The negation of the axiom of choice is as non-constructive as the axiom of choice. Just like the axiom of choice doesn't tell us what the choice function might be, the negation of the axiom of choice doesn't tell us what is the family of sets which does not have a choice function. It could be that the axiom of choice fails, for the first time, in some arbitrarily high von Neumann rank; or it could be that it only fails for very very very large families of sets; or it could be that it fails for particular type of families of sets, while it holds for other.

We can't say. In order to draw practical conclusions from the failure of the axiom of choice we usually have to assume more. For example "there is an infinite Dedekind-finite set of real numbers" is a failure of the axiom of choice which is more specific than just "the axiom of choice fails".

To solve this problem of non-constructivity you don't need to negate the axiom of choice, you need to change the system from a deeper place. Probably the law of excluded middle, which is responsible for us being able to assure that the non-constructive objects exist. This is why most constructive systems reject this law; and there is a theorem that the axiom of choice implies the law of excluded middle.


Within the confines of classical logic, and staying with $\sf ZF$:

  1. You might want to ensure that there are sets which cannot be injected into an ordinal; but you can also require that there are sets which cannot be injected into a power set of an ordinal; and you can continue in this fashion.

    So one option is to say the following: For each ordinal $\alpha$, there is a set which cannot be injected into $\mathcal P^\alpha(\eta)$ for any ordinal $\eta$. (Where $\mathcal P^\alpha$ is defined by iterating power sets, and taking union at limits.)

  2. You might want to say, the axiom of choice implies the existence of all sort of crazy sets of real numbers. I'll choose "Every set is Lebesgue measurable", or "Every set has Baire property" or "Every game is determined". These axioms usually bring "order" to the world of non-constructive sets of reals. These are all consistent with $\sf DC$, which means that you can even develop reasonable analysis in those models.

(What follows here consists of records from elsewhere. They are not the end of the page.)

Lemma kmeans_loop_trace (pixels : list ColorPoint) (k : nat)
    (max_iterations : Z) :
  forall (fuel : nat) (centers : list Slot) (old : list ColorPoint)
         (iterations : Z) (s : state),
    (exists added,
        trace (snd (kmeans_loop rnd fuel pixels k max_iterations centers old
                      iterations s)) = added ++ trace s
        /\ Forall (pass_event pixels k) added)
    /\ (forall r,
          fst (kmeans_loop rnd fuel pixels k max_iterations centers old
                 iterations s) = Ok r ->
          r = centers \/ length r = k).
Proof.
  induction fuel as [|f IH]; intros centers old iterations s.
  - split; [exists []; split; [reflexivity | constructor]|].
    intros r H. discriminate H.
  - rewrite kmeans_loop_unfold.
    assert (Hstop : forall o : outcome (list Slot),
               (forall r, o = Ok r -> r = centers) ->
               (exists added, trace (snd (o, s)) = added ++ trace s
                              /\ Forall (pass_event pixels k) added)
               /\ (forall r, fst (o, s) = Ok r -> r = centers \/ length r = k)).
    { intros o Ho. split; [exists []; split; [reflexivity | constructor]|].
      intros r Hr. left. now apply Ho. }
    destruct (isConverged old centers) as [[|]| |];
      try (apply Hstop; congruence).
    destruct (iterations <=? max_iterations); [|apply Hstop; congruence].
    pose proof (kmeans_pass_spec pixels k centers s) as Hpass.
    destruct (kmeans_pass rnd pixels k centers s) as [[[old' cs']| |] s1].
    + destruct Hpass as (_ & Hlen & _ & clusters & Hassign & Ht).
      cbn [fst snd].
      destruct (IH cs' old' (iterations + 1) s1) as [(added & Hadd & Hall) Hr].
      split.
      * exists (added ++ [Updated cs'; Assigned centers clusters; PassBegun]).
        split.
        -- rewrite Hadd, Ht, <- app_assoc. reflexivity.
        -- apply Forall_app. split; [exact Hall|].
           repeat constructor; assumption.
      * intros r H. right. destruct (Hr r H) as [->|]; assumption.
    + destruct Hpass as [Ht _]. split.
      * exists [PassBegun]. split; [exact Ht | repeat constructor].
      * intros r H. discriminate H.
    + contradiction.
Qed.

End KmeansFacts.

(** ** Which center a pixel goes to *)

Lemma sqdist_nonneg (p q : ColorPoint) : 0 <= sqdist p q.
Proof.
  destruct p as [[r1 g1] b1], q as [[r2 g2] b2]. unfold sqdist.
  rewrite !Z.pow_2_r.
  pose proof (Z.square_nonneg (r1 - r2)).
  pose proof (Z.square_nonneg (g1 - g2)).
  pose proof (Z.square_nonneg (b1 - b2)). lia.
Qed.

Lemma distance_le (p q p' q' : ColorPoint) :
  sqdist p q <= sqdist p' q' ->
  (euclideanDistance p q <= euclideanDistance p' q')%R.
Proof.
  intros H. unfold euclideanDistance. apply sqrt_le_1_alt. now apply IZR_le.
Qed.

Lemma distance_lt (p q p' q' : ColorPoint) :
  sqdist p q < sqdist p' q' ->
  (euclideanDistance p q < euclideanDistance p' q')%R.
Proof.
  intros H. unfold euclideanDistance. apply sqrt_lt_1_alt. split.
  - apply IZR_le. apply sqdist_nonneg.
  - now apply IZR_lt.
Qed.

(** [Math.sqrt(d) > 1] against [d > 1]. *)
Lemma distance_gt_1 (p q : ColorPoint) :
  (1 <? sqdist p q) = false <-> (euclideanDistance p q <= 1)%R.
Proof.
  unfold euclideanDistance. rewrite Z.ltb_ge. split.
  - intros H. rewrite <- sqrt_1. apply sqrt_le_1_alt. now apply IZR_le.
  - intros H. destruct (Z.le_gt_cases (sqdist p q) 1) as [|Hgt]; [assumption|].
    exfalso. apply (Rlt_irrefl 1).
    apply Rlt_le_trans with (2 := H).
    rewrite <- sqrt_1 at 1. apply sqrt_lt_1_alt. split.
    + apply Rle_0_1.
    + now apply IZR_lt.
Qed.

Lemma nearest_some (centers : list Slot) (pixel : ColorPoint) :
  centers <> [] -> Forall (fun c => c <> None) centers ->
  exists t, nearest centers pixel = Some t /\ (t < length centers)%nat.
Proof.
  intros Hne Hdef. unfold nearest.
  destruct (distances_to_spec centers pixel) as [(cs & -> & ->)|[_ Hin]].
  - destruct (@target_index_some (map (fun c => sqdist c pixel) cs))
      as (t & Ht & Hlt).
    { destruct cs; [now destruct Hne | discriminate]. }
    exists t. split; [exact Ht|]. now rewrite !length_map in *.
  - rewrite Forall_forall in Hdef. now destruct (Hdef None Hin).
Qed.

    And if the axiom of choice is mainly used for "There are some messed up sets of real numbers", things like the axioms above would essentially say "Every set of reals is well-behaved".

  3. You might want to keep your focus on the real numbers, and say "Screw everything, I'm going nuclear" and require that the real numbers are a countable union of countable sets. This has the benefit of destroying completely the usual ways we define measure and category for sets of reals.

    You can even go further than that, and require that for every ordinal $\kappa$, $\mathcal P(\kappa)$ is the countable union of sets of size $\kappa$. This is known as axiom $\sf (K)$, but we don't quite know if it's consistent (relative to very large cardinals, which are necessary to say the least). So you can instead take solace in choose "Every limit ordinal has cofinality $\omega$ which has some messed up consequences as well.

  4. You can decide that you want amorphous sets, since those are "the ultimate counterexample". These are infinite sets that cannot be partitioned into two infinite sets. Strongly amorphous sets have the additional property that any partition is all singletons (except finitely many parts). These sets cannot be linearly ordered, they cannot be mapped onto $\omega$, and their cofinite sets make a complete ultrafilter.

    Strongly amorphous sets cannot be endowed with any reasonable structure; but in general it is possible to have amorphous sets which are vector spaces over finite fields. Those spaces have the strange property that every proper subspace is finite.

And there are many other ways to say "I see the axiom of choice as responsible for ...", then the opposite would be "... fails in the most horrible way imaginable!".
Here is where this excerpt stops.